═════ Input for this task

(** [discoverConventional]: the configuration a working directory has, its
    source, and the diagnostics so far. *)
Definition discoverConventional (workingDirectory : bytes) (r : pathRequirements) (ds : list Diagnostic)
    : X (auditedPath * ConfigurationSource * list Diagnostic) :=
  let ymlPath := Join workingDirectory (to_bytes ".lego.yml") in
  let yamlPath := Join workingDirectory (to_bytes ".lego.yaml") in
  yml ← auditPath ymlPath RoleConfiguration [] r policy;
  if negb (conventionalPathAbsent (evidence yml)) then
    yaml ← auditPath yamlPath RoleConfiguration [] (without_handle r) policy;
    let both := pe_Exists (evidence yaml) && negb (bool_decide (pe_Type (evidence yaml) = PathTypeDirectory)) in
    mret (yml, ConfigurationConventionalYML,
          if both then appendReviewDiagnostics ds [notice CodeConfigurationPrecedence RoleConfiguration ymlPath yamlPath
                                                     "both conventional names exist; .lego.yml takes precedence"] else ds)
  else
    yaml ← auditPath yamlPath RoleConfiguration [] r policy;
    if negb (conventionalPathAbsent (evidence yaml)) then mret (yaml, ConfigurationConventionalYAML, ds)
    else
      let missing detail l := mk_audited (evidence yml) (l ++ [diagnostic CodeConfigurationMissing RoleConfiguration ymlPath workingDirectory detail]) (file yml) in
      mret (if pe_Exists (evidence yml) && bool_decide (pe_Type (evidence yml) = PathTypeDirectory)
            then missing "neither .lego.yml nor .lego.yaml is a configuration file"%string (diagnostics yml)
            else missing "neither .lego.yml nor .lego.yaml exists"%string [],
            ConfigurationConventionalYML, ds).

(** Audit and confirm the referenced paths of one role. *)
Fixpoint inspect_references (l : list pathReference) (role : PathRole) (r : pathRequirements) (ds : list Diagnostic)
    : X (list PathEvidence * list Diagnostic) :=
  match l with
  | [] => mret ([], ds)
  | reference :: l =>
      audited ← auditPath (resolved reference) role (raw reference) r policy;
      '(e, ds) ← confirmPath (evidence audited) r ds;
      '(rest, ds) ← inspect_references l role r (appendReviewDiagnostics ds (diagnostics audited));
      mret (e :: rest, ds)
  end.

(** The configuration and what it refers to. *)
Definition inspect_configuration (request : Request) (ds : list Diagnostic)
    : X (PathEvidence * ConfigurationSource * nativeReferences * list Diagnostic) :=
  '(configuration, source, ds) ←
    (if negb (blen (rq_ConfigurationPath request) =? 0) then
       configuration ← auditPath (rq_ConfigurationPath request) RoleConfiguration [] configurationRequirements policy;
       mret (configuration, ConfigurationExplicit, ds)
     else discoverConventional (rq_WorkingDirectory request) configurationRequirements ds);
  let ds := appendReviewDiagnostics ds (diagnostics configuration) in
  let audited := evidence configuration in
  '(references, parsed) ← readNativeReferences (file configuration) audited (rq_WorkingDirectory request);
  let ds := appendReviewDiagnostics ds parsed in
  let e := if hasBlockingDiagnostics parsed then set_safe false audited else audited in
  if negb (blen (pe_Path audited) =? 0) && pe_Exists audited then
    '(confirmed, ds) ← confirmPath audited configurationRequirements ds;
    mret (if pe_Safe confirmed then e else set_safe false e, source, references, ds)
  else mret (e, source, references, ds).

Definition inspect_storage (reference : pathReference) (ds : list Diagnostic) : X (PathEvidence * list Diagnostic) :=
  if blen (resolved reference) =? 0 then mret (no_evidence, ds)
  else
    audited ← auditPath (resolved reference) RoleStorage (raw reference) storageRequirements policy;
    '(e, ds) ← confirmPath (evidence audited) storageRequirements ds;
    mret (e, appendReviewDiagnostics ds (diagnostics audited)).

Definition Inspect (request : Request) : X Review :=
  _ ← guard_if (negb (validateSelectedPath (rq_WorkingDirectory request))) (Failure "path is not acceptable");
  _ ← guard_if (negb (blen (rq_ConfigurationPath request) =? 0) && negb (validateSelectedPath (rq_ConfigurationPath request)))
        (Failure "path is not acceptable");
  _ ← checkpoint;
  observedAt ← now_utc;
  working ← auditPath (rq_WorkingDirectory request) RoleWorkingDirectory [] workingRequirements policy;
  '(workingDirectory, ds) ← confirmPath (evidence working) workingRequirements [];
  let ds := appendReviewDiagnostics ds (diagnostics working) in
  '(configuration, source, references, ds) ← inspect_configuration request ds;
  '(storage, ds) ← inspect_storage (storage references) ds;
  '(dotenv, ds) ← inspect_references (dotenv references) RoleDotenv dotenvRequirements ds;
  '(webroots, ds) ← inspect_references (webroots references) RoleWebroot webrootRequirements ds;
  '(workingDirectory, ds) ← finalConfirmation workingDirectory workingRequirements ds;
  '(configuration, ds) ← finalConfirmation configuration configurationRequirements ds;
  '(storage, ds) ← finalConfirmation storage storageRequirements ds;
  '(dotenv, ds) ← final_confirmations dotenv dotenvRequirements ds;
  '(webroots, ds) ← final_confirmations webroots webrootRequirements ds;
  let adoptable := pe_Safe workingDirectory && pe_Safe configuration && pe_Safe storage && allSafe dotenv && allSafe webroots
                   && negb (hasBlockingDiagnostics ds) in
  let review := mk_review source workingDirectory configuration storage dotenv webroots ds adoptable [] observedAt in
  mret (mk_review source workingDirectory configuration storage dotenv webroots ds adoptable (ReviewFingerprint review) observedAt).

══════════

> [What to do]: Copy the stretch of the records above that runs from the line with "let missing detail" through the line with "audited configurationRequirements ds;". Both end lines belong in the copy, and nothing else does.

> [Solution to this problem]:
      let missing detail l := mk_audited (evidence yml) (l ++ [diagnostic CodeConfigurationMissing RoleConfiguration ymlPath workingDirectory detail]) (file yml) in
      mret (if pe_Exists (evidence yml) && bool_decide (pe_Type (evidence yml) = PathTypeDirectory)
            then missing "neither .lego.yml nor .lego.yaml is a configuration file"%string (diagnostics yml)
            else missing "neither .lego.yml nor .lego.yaml exists"%string [],
            ConfigurationConventionalYML, ds).

(** Audit and confirm the referenced paths of one role. *)
Fixpoint inspect_references (l : list pathReference) (role : PathRole) (r : pathRequirements) (ds : list Diagnostic)
    : X (list PathEvidence * list Diagnostic) :=
  match l with
  | [] => mret ([], ds)
  | reference :: l =>
      audited ← auditPath (resolved reference) role (raw reference) r policy;
      '(e, ds) ← confirmPath (evidence audited) r ds;
      '(rest, ds) ← inspect_references l role r (appendReviewDiagnostics ds (diagnostics audited));
      mret (e :: rest, ds)
  end.

(** The configuration and what it refers to. *)
Definition inspect_configuration (request : Request) (ds : list Diagnostic)
    : X (PathEvidence * ConfigurationSource * nativeReferences * list Diagnostic) :=
  '(configuration, source, ds) ←
    (if negb (blen (rq_ConfigurationPath request) =? 0) then
       configuration ← auditPath (rq_ConfigurationPath request) RoleConfiguration [] configurationRequirements policy;
       mret (configuration, ConfigurationExplicit, ds)
     else discoverConventional (rq_WorkingDirectory request) configurationRequirements ds);
  let ds := appendReviewDiagnostics ds (diagnostics configuration) in
  let audited := evidence configuration in
  '(references, parsed) ← readNativeReferences (file configuration) audited (rq_WorkingDirectory request);
  let ds := appendReviewDiagnostics ds parsed in
  let e := if hasBlockingDiagnostics parsed then set_safe false audited else audited in
  if negb (blen (pe_Path audited) =? 0) && pe_Exists audited then
    '(confirmed, ds) ← confirmPath audited configurationRequirements ds;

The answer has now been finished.